_Exercise:_ Every line of the entries below from the one containing "Definition scaled (neg" to the one containing "Definition scan_float (s", both ends included, must be written out exactly. No other line belongs in the answer.

_Provided material:_
(* ===== verification/FloatScan.v ===== *)
(** * Scanning floating-point numbers ([fmt], [strconv], [math])

    [fmt.Sscanf] with the verb [%f]: the token it accepts, and what
    [strconv.ParseFloat] makes of it, hexadecimal and underscored literals
    included; [math.Round]. *)

From S2P Require Import Prelude GoStrings GoFormat Float64.
From Stdlib Require Import Ascii Floats.SpecFloat.
#[local] Open Scope Z_scope.

(** ** The token ([floatToken] of [fmt]) *)

(** What has been accepted so far, and the input left. *)
Definition scan_state : Type := string * string.

Definition accept (set : string) (st : scan_state) : bool * scan_state :=
  match st.2 with
  | String a s => if contains_byte a set then (true, (st.1 +:+ String a EmptyString, s)) else (false, st)
  | EmptyString => (false, st)
  end.

Fixpoint accept_run (set buf s : string) : scan_state :=
  match s with
  | String a s' =>
      if contains_byte a set then accept_run set (buf +:+ String a EmptyString) s' else (buf, s)
  | EmptyString => (buf, EmptyString)
  end.

Definition accept_all (set : string) (st : scan_state) : scan_state := accept_run set st.1 st.2.

(** [s.accept(a) && s.accept(b) && s.accept(c)]; what was accepted before a
    failure stays accepted. *)
Definition accept3 (a b c : string) (st : scan_state) : bool * scan_state :=
  let '(ok, st) := accept a st in
  if ok then
    let '(ok, st) := accept b st in
    if ok then accept c st else (false, st)
  else (false, st).

Definition decimal_digits : string := "0123456789_".
Definition hexadecimal_digits : string := "0123456789aAbBcCdDeEfF_".

(** From the digits on. *)
Definition float_number (digits exp : string) (st : scan_state) : scan_state :=
  let st := accept_all digits st in
  let '(dot, st) := accept "." st in
  let st := if dot : bool then accept_all digits st else st in
  let '(e, st) := accept exp st in
  if e : bool then accept_all decimal_digits (accept "+-" st).2 else st.

Definition floatToken (s : string) : scan_state :=
  let '(nan, st) := accept3 "nN" "aA" "nN" (EmptyString, s) in
  if nan : bool then st else
  let st := (accept "+-" st).2 in
  let '(inf, st) := accept3 "iI" "nN" "fF" st in
  if inf : bool then st else
  let '(zero, st) := accept "0" st in
  let '(hex, st) := if zero : bool then accept "xX" st else (false, st) in
  if hex : bool then float_number hexadecimal_digits "pP" st else float_number decimal_digits "eEpP" st.

(** ** [strconv.ParseFloat] *)

(** The float nearest to [num / den], ties to even. *)
Definition f64_ratio (neg : bool) (num den : Z) : float64 :=
  let '(m, e, l) := SFdiv_core_binary 53 1024 num 0 den 0 in binary_round_aux 53 1024 neg m e l.

Definition digit_value (hex : bool) (a : ascii) : option Z :=
  let b := byte a in
  if (48 <=? b) && (b <=? 57) then Some (b - 48)
  else if hex && (97 <=? b) && (b <=? 102) then Some (b - 87)
  else if hex && (65 <=? b) && (b <=? 70) then Some (b - 55)
  else None.

(** The mantissa: its digits without the point, how many follow the point, and
    whether there is any; with what follows it. *)
Record Mantissa : Type := mkMantissa { mt_value : Z; mt_frac : Z; mt_dot : bool; mt_digits : bool }.

Fixpoint read_mantissa (hex : bool) (m : Mantissa) (s : string) : Mantissa * string :=
  match s with
  | EmptyString => (m, EmptyString)
  | String a s' =>
      if Ascii.eqb a "_" then read_mantissa hex m s'
      else if Ascii.eqb a "." then
        if mt_dot m then (m, s)
        else read_mantissa hex (mkMantissa (mt_value m) (mt_frac m) true (mt_digits m)) s'
      else
        match digit_value hex a with
        | Some d =>
            read_mantissa hex
              (mkMantissa ((if hex then 16 else 10) * mt_value m + d)
                 (if mt_dot m then mt_frac m + 1 else mt_frac m) (mt_dot m) true) s'
        | None => (m, s)
        end
  end.

(** The digits of the exponent, which stops growing at five of them. *)
Fixpoint read_exponent (e : Z) (s : string) : option Z :=
  match s with
  | EmptyString => Some e
  | String a s =>
      if Ascii.eqb a "_" then read_exponent e s
      else if is_digit a then read_exponent (if e <? 10000 then 10 * e + (byte a - 48) else e) s
      else None
  end.

(** The rest of the literal after the mantissa. *)
Definition read_scale (hex : bool) (s : string) : option Z :=
  match s with
  | EmptyString => if hex then None else Some 0
  | String a s =>
      if contains_byte a (if hex then "pP" else "eE") then
        let '(esign, s) :=
          match s with
          | String b s' => if Ascii.eqb b "+" then (1, s') else if Ascii.eqb b "-" then (-1, s') else (1, s)
          | EmptyString => (1, s)
          end in
        match s with
        | String b _ => if is_digit b then Z.mul esign <$> read_exponent 0 s else None
        | EmptyString => None
        end
      else None
  end.

Definition take_sign (s : string) : bool * string :=
  match s with
  | String a s' => if Ascii.eqb a "-" then (true, s') else if Ascii.eqb a "+" then (false, s') else (false, s)
  | EmptyString => (false, s)
  end.

(** [underscoreOK] after the sign; [saw] is what the last byte was. *)
Inductive saw : Type := Beginning | Digit | Underscore | Other.

Fixpoint underscores_ok (hex : bool) (last : saw) (s : string) : bool :=
  match s with
  | EmptyString => match last with Underscore => false | _ => true end
  | String a s =>
      if is_Some_dec (digit_value hex a) then underscores_ok hex Digit s
      else if Ascii.eqb a "_" then match last with Digit => underscores_ok hex Underscore s | _ => false end
      else match last with Underscore => false | _ => underscores_ok hex Other s end
  end.

Definition underscoreOK (s : string) : bool :=
  let s := (take_sign s).2 in
  match s with
  | String "0" (String b s') =>
      if contains_byte b "bBoOxX" then underscores_ok (contains_byte b "xX") Digit s'
      else underscores_ok false Beginning s
  | _ => underscores_ok false Beginning s
  end.

Definition lower_ascii (a : ascii) : ascii :=
  if (65 <=? byte a) && (byte a <=? 90) then ascii_of_N (Z.to_N (byte a + 32)) else a.

Fixpoint lower (s : string) : string :=
  match s with
  | String a s => String (lower_ascii a) (lower s)
  | EmptyString => EmptyString
  end.

(** [special]: infinities and NaN. *)
Definition special (s : string) : option float64 :=
  let '(neg, t) := take_sign (lower s) in
  if bool_decide (t = "inf"%string) || bool_decide (t = "infinity"%string) then Some (S754_infinity neg)
  else if bool_decide (lower s = "nan"%string) then Some S754_nan
  else None.

(** The value of a literal. *)
Definition scaled (neg hex : bool) (m : Mantissa) (e : Z) : float64 :=
  match mt_value m with
  | Zpos p =>
      if hex then binary_round 53 1024 neg p (e - 4 * mt_frac m)
      else if mt_frac m <=? e then f64_ratio neg (Zpos p * 10 ^ (e - mt_frac m)) 1
      else f64_ratio neg (Zpos p) (10 ^ (mt_frac m - e))
  | _ => S754_zero neg
  end.

(** [None] is an error: the syntax, or a value too large. *)
Definition ParseFloat (s : string) : option float64 :=
  match special s with
  | Some x => Some x
  | None =>
      let '(neg, t) := take_sign s in
      let '(hex, t) :=
        match t with
        | String "0" (String b (String c t')) =>
            if contains_byte b "xX" then (true, String c t') else (false, t)
        | _ => (false, t)
        end in
      let '(m, t) := read_mantissa hex (mkMantissa 0 0 false false) t in
      if negb (mt_digits m) then None
      else
        match read_scale hex t with
        | Some e =>
            if underscoreOK s then
              match scaled neg hex m e with
              | S754_infinity _ => None
              | x => Some x
              end
            else None
        | None => None
        end
  end.

(** [convertFloat]: a decimal mantissa with a binary exponent is [fmt]'s own. *)
Definition convertFloat (s : string) : option float64 :=
  match cut_byte "p" s with
  | (mant, Some exp) =>
      if contains_byte "x" s || contains_byte "X" s then ParseFloat s
      else
        match ParseFloat mant, Atoi exp with
        | Some f, (n, true) => Some (SFldexp 53 1024 f n)
        | _, _ => None
        end
  | (_, None) => ParseFloat s
  end.

(** The verb [%f]. *)
Definition scan_float (s : string) : option (float64 * string) :=
  let '(tok, rest) := floatToken (skip_space s) in
  match convertFloat tok with
  | Some x => Some (x, rest)
  | None => None
  end.

Definition Sscanf_f : string → string → list float64 * bool := scanf "f" scan_float.

(** ** [math.Round] *)

(** To the nearest integer, halves away from zero. *)
Definition f64_round (x : float64) : float64 :=
  match x with
  | S754_finite s m e =>
      if e <? 0 then
        let z := (Zpos m + 2 ^ (- e - 1)) / 2 ^ (- e) in
        binary_normalize 53 1024 (if s : bool then - z else z) 0 s
      else x
  | _ => x
  end.

(** ** Scanning stops at a blank *)

Section blank.
Context (rest : string).
Abbreviation blank := (String " " rest).

Lemma accept_blank set b s :
  contains_byte " " set = false →
  accept set (b, s +:+ blank) =
    let '(ok, (b, s)) := accept set (b, s) in (ok, (b, s +:+ blank)).
Proof.
  intros Hs. unfold accept. cbn [fst snd]. destruct s as [|a s]; [by rewrite append_nil_l, Hs|].
  rewrite append_cons. by destruct (contains_byte a set).
Qed.

Lemma accept_run_blank set b s :
  contains_byte " " set = false →
  accept_run set b (s +:+ blank) = let '(b, s) := accept_run set b s in (b, s +:+ blank).
Proof.
  intros Hs. revert b. induction s as [|a s IH]; intros b.
  - rewrite append_nil_l. cbn [accept_run]. by rewrite Hs.
  - rewrite append_cons. cbn [accept_run]. destruct (contains_byte a set); [apply IH|done].
Qed.

Lemma accept3_blank x y z b s :
  contains_byte " " x = false → contains_byte " " y = false → contains_byte " " z = false →
  accept3 x y z (b, s +:+ blank) =
    let '(ok, (b, s)) := accept3 x y z (b, s) in (ok, (b, s +:+ blank)).
Proof.
  intros Hx Hy Hz. unfold accept3. rewrite accept_blank by done.
  destruct (accept x (b, s)) as [[] [b1 s1]]; [|done]. rewrite accept_blank by done.
  destruct (accept y (b1, s1)) as [[] [b2 s2]]; [|done]. by apply accept_blank.
Qed.

Lemma float_number_blank ds exp b s :
  contains_byte " " ds = false → contains_byte " " exp = false →
  float_number ds exp (b, s +:+ blank) =
    let '(b, s) := float_number ds exp (b, s) in (b, s +:+ blank).
Proof.
  intros Hd He. unfold float_number, accept_all. cbn [fst snd]. rewrite accept_run_blank by done.
  destruct (accept_run ds b s) as [b1 s1]. rewrite accept_blank by done.
  destruct (accept "." (b1, s1)) as [[] [b2 s2]]; cbn [fst snd].
  - rewrite accept_run_blank by done. destruct (accept_run ds b2 s2) as [b3 s3]. rewrite accept_blank by done.
    destruct (accept exp (b3, s3)) as [[] [b4 s4]]; [|done]. rewrite accept_blank by done.
    destruct (accept "+-" (b4, s4)) as [ok [b5 s5]]. cbn [fst snd]. by rewrite accept_run_blank.
  - rewrite accept_blank by done.
    destruct (accept exp (b2, s2)) as [[] [b4 s4]]; [|done]. rewrite accept_blank by done.
    destruct (accept "+-" (b4, s4)) as [ok [b5 s5]]. cbn [fst snd]. by rewrite accept_run_blank.
Qed.

Lemma floatToken_blank s :
  floatToken (s +:+ blank) = let '(b, s) := floatToken s in (b, s +:+ blank).
Proof.
  unfold floatToken. rewrite accept3_blank by done.
  destruct (accept3 "nN" "aA" "nN" _) as [[] [b1 s1]]; [done|]. rewrite accept_blank by done.
  destruct (accept "+-" (b1, s1)) as [ok [b2 s2]]. cbn [fst snd]. rewrite accept3_blank by done.
  destruct (accept3 "iI" "nN" "fF" (b2, s2)) as [[] [b3 s3]]; [done|]. rewrite accept_blank by done.
  destruct (accept "0" (b3, s3)) as [[] [b4 s4]]; [|by apply float_number_blank].
  rewrite accept_blank by done. destruct (accept "xX" (b4, s4)) as [[] [b5 s5]]; by apply float_number_blank.
Qed.
End blank.

Example ParseFloat_examples :
  ParseFloat "0.5" = Some (S754_finite false (2 ^ 52) (- 53)) ∧
  ParseFloat "0x1p-1" = ParseFloat "5e-1" ∧ ParseFloat "1_0.0" = ParseFloat "10" ∧
  ParseFloat "1__0" = None ∧ ParseFloat "1e400" = None ∧ ParseFloat "." = None ∧
  ParseFloat "-Inf" = Some (S754_infinity true) ∧ convertFloat "1p4" = ParseFloat "16" ∧
  f64_round (f64_div (f64_of_int 5) (f64_of_int 2)) = f64_of_int 3.
Proof. vm_compute. repeat split. Qed.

_Your solution:_
Definition scaled (neg hex : bool) (m : Mantissa) (e : Z) : float64 :=
  match mt_value m with
  | Zpos p =>
      if hex then binary_round 53 1024 neg p (e - 4 * mt_frac m)
      else if mt_frac m <=? e then f64_ratio neg (Zpos p * 10 ^ (e - mt_frac m)) 1
      else f64_ratio neg (Zpos p) (10 ^ (mt_frac m - e))
  | _ => S754_zero neg
  end.

(** [None] is an error: the syntax, or a value too large. *)
Definition ParseFloat (s : string) : option float64 :=
  match special s with
  | Some x => Some x
  | None =>
      let '(neg, t) := take_sign s in
      let '(hex, t) :=
        match t with
        | String "0" (String b (String c t')) =>
            if contains_byte b "xX" then (true, String c t') else (false, t)
        | _ => (false, t)
        end in
      let '(m, t) := read_mantissa hex (mkMantissa 0 0 false false) t in
      if negb (mt_digits m) then None
      else
        match read_scale hex t with
        | Some e =>
            if underscoreOK s then
              match scaled neg hex m e with
              | S754_infinity _ => None
              | x => Some x
              end
            else None
        | None => None
        end
  end.

(** [convertFloat]: a decimal mantissa with a binary exponent is [fmt]'s own. *)
Definition convertFloat (s : string) : option float64 :=
  match cut_byte "p" s with
  | (mant, Some exp) =>
      if contains_byte "x" s || contains_byte "X" s then ParseFloat s
      else
        match ParseFloat mant, Atoi exp with
        | Some f, (n, true) => Some (SFldexp 53 1024 f n)
        | _, _ => None
        end
  | (_, None) => ParseFloat s
  end.

(** The verb [%f]. *)
Definition scan_float (s : string) : option (float64 * string) :=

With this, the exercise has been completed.